We’ll trade with you … but only if you re-write your laws to suit our needs. That is the new tune if you want to sign a trade agreement with the US. A trojan horse of sorts.

TOUGHER laws, including imposing a jail term, are to be introduced against home users who illegally download music, movies and computer programs from the Internet onto their computers.

What they do will be viewed as a criminal offence under the proposed amendment to the Copyright Act, and those found guilty can be fined up to $20,000 and/or jailed up to six months.

The change was inevitable as it was required under the US-Singapore Free Trade Agreement, said Mr Lau Kok Keng, head of intellectual property, technology, entertainment and communications practice at law firm Rajah and Tann.

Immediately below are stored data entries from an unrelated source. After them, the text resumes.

Lemma shard_never_reused_witness :
  exists p p', Partitions w1 !! PKey "t" 1 = Some p /\ Partitions w2 !! PKey "t" 1 = Some p' /\
    LeaderNodeID p <> LeaderNodeID p' /\ LeaderEpoch p < LeaderEpoch p'.
Proof.
  exists (new_partition "t" 1 2 [1]), (set_leader (new_partition "t" 1 2 [1]) 1 1).
  assert (Partitions w1 !! PKey "t" 1 = Some (new_partition "t" 1 2 [1])) as H1 by (vm_compute; reflexivity).
  assert (Partitions w2 !! PKey "t" 1 = Some (set_leader (new_partition "t" 1 2 [1]) 1 1)) as H2
    by (vm_compute; reflexivity).
  split_and!; [exact H1|exact H2|done|].
  destruct (shard_never_reused w1 _ w2 _ _ _ _ w1_ok follows_w2 (proj2 entries_ok)
    ltac:(vm_compute; reflexivity) H1 H2 eq_refl) as (_ & _ & _ & H). apply H. done.
Defined.

End MetadataInv.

The news here is obviously the extent of the news laws. As I recall, all the US was ever interested in before, was commercial networks. Forcing legislation that targets individual citizens is just mind-boggling. The United States knows no bounds when it comes to playing dirty. Apparently they stop at nothing, not extortion of small asian countries at least. Then again, Singapore could have been invaded just like Iraq. For not living up to the american way of life in one way or another. I guess they caught a “lucky” break.

And lets not forget that the record and movie industry has invested more money in the presidential candidates than ever before. Whoever wins, we lose …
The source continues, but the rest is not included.